Electronic Databases in the Life Sciences
During the past ten years, the life sciences (i.e., biology, medicine, and pharmaceutical research) have evolved from being largely low-throughput, observational disciplines to primarily high-throughput, data-driven disciplines. In other words, life sciences are becoming a “data science.” Thanks to advances in DNA sequencing, medical imaging, robotic sample handling, and high-throughput screening, it is possible to generate as much data in a day-long experiment as it might have taken for an entire scientific career. For instance, a single eight-hour sequencing run on a DNA pyrosequencer can generate enough sequence data to fill a 1,000-page book (1, 2). The resulting genome sequence could be automatically annotated in a few hours yielding an enormous volume of information that could easily occupy ten large telephone books (3, 4).

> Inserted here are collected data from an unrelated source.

(** C4.  For a day whose window [dayStart, dayEnd) is not empty, with no
    appointment and the clock not after [dayStart], the slots are exactly
    the intervals [dayStart + 30k min, dayStart + 30(k+1) min), in this
    order, for the [k >= 0] with [dayStart + 30(k+1) min <= dayEnd]; a
    candidate that ends exactly at [dayEnd] is among them.  These are the
    slots of the record of that day in the outcome of the action, when its
    query finds no appointment. *)
Theorem free_day_slots (tz now : Z) (availability : Availability.t)
  (day : Z) :
  let dayStart := availabilityStartOn tz availability day in
  let dayEnd := availabilityEndOn tz availability day in
  let n := Z.to_nat ((dayEnd - dayStart) / slotMs) in
  dayStart < dayEnd -> now <= dayStart ->
  map (fun s => (TimeSlot.startTime s, TimeSlot.endTime s))
    (slotsForDay tz now [] availability day)
  = map (fun k => (dayStart + Z.of_nat k * slotMs,
                   dayStart + (Z.of_nat k + 1) * slotMs))
      (seq 0 n)
  /\ (forall k : nat,
        (k < n)%nat <-> dayStart + (Z.of_nat k + 1) * slotMs <= dayEnd)
  /\ length (slotsForDay tz now [] availability day) = n
  /\ (forall m, 0 <= m -> dayEnd = dayStart + m * slotMs ->
        n = Z.to_nat m)
  /\ (forall (w : World) (doctorId : string) (ds : list TimeSlotDay.t)
             (doctor : User.t) (i : nat) (d : TimeSlotDay.t),
        timeZone w = tz -> clock w = now ->
        getAvailableTimeSlots w doctorId = Resolved ds ->
        findDoctor w doctorId = Some doctor ->
        findAvailability w (User.id doctor) = Some availability ->
        existingAppointmentsOf w doctor = [] ->
        nth_error ds i = Some d ->
        nth_error (fourDays tz now) i = Some day ->
        map (fun s => (TimeSlot.startTime s, TimeSlot.endTime s))
          (TimeSlotDay.slots d)
        = map (fun k => (dayStart + Z.of_nat k * slotMs,
                         dayStart + (Z.of_nat k + 1) * slotMs))
            (seq 0 n)).
Proof.
  intros dayStart dayEnd n Hlt Hnow.
  assert (Hslots : slotsForDay tz now [] availability day
                   = map (fun c => makeSlot tz c (addMinutes c 30))
                       (candidates dayStart n)).
  { rewrite slotsForDay_eq. fold dayStart dayEnd n. f_equal.
    apply filter_all. intros c Hc. apply In_candidates in Hc.
    destruct Hc as (k & _ & ->). apply kept_spec. split.
    - unfold slotMs, msPerMinute. lia.
    - intros a []. }
  assert (Hpairs : map (fun s => (TimeSlot.startTime s, TimeSlot.endTime s))
                     (slotsForDay tz now [] availability day)
                   = map (fun k => (dayStart + Z.of_nat k * slotMs,
                                    dayStart + (Z.of_nat k + 1) * slotMs))
                       (seq 0 n)).
  { rewrite Hslots. unfold candidates. rewrite !map_map. apply map_ext.
    intros k. cbn [makeSlot TimeSlot.startTime TimeSlot.endTime].
    rewrite addMinutes_30. f_equal. lia. }
  split; [exact Hpairs|]. split; [|split; [|split]].
  - intros k. split.
    + intros H. apply below_slot_count in H. lia.
    + intros H. apply below_slot_count. lia.
  - rewrite Hslots. unfold candidates. now rewrite !length_map, length_seq.
  - intros m Hm E. unfold n. rewrite E.
    replace (dayStart + m * slotMs - dayStart) with (m * slotMs) by lia.
    now rewrite Z.div_mul by discriminate.
  - intros w doctorId ds doctor i d Hz Hc Hres Hdoc Hav Hnone Hd Hday.
    apply getAvailableTimeSlots_resolved in Hres.
    destruct Hres as (doctor' & availability' & Hdoc' & Hav' & ->).
    rewrite Hdoc in Hdoc'. injection Hdoc' as <-.
    rewrite Hav in Hav'. injection Hav' as <-.
    rewrite Hz, Hc, nth_error_map, Hday in Hd. cbn [option_map] in Hd.
    injection Hd as <-.
    rewrite slots_recordOfDay, Hz, Hc, Hnone. exact Hpairs.
Qed.
(** The hole density [n_xc] is assigned for the two supported kinds of
wavefunction only.  Called on a solver whose wavefunction is of another
kind, the hole quadrature raises [UnboundLocalError] in the first pair of
blocks, that is as soon as its outer grid and the grid of the solver both
have a block (and the index map of the outer block stays inside the density
matrix, which is read first). *)
Theorem hole_quadrature_unsupported_wavefunction (self : Solver)
  (grid_info : option GridInfo) (atol : float) (vpot : VBase)
  (r : Block) (rs : list Block) (b : Block) (bs : list Block)
  (out0 : vector) (pf : PointsFunc) (lD1 : matrix) :
  supported_wfn (name (wfn self)) = false ->
  Vpot self = Some vpot -> blocks vpot = r :: rs ->
  select_grid self grid_info = Ok (b :: bs, out0, pf) ->
  take2 (D2 (wfn self)) (functions_local_to_global b)
        (functions_local_to_global b) = Ok lD1 ->
  hole_quadrature self grid_info atol = Raise (UnboundLocalError "n_xc").
Proof.
  unfold supported_wfn. intros Hn HV Hr Hg HD.
  apply orb_false_elim in Hn. destruct Hn as [Hci Hrhf].
  unfold hole_quadrature. rewrite Hg. cbn [rbind hole_block_loop].
  unfold hole_block. rewrite HD, HV, Hr. cbn [rbind inner_loop].
  unfold inner_block_sum, n_xc. rewrite Hci, Hrhf. reflexivity.
Qed.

Our capacity to generate gigabytes of information on a daily basis is having a profound impact on the way that scientific information is being disseminated or delivered. Although most scientific data are still presented in scientific journals and most high-level scientific knowledge is still published in textbooks, it is becoming increasingly obvious that the paper-publishing industry cannot keep up with the pace of scientific advancement and the quantity of data that the scientific community would like to publish. Fortunately the World Wide Web (i.e., the Web) has come to the rescue. The Web makes it possible to publish and disseminate huge quantities of information quickly and inexpensively. Not only has the Web helped to save scientific publishing, it has also led to the development of a new and very important kind of scientific archive: the electronic database. Electronic databases are Web-accessible archives that contain scientifically important data that are either too voluminous to publish in a book or journal or in a format that is incompatible with paper publication. Electronic databases such as GenBank (5), the Protein Data Bank (6), or PubMed allow information to be continuously updated through the contributions of thousands of scientists or dozens of curators who continuously upload and deposit data into these resources. Electronic databases also allow their data to be searched, accessed, or displayed in ways that were simply not possible through a paper journal or a leather-bound book. Indeed, the emergence of electronic, Web-accessible databases has to be considered one of the more significant developments in the field of life sciences.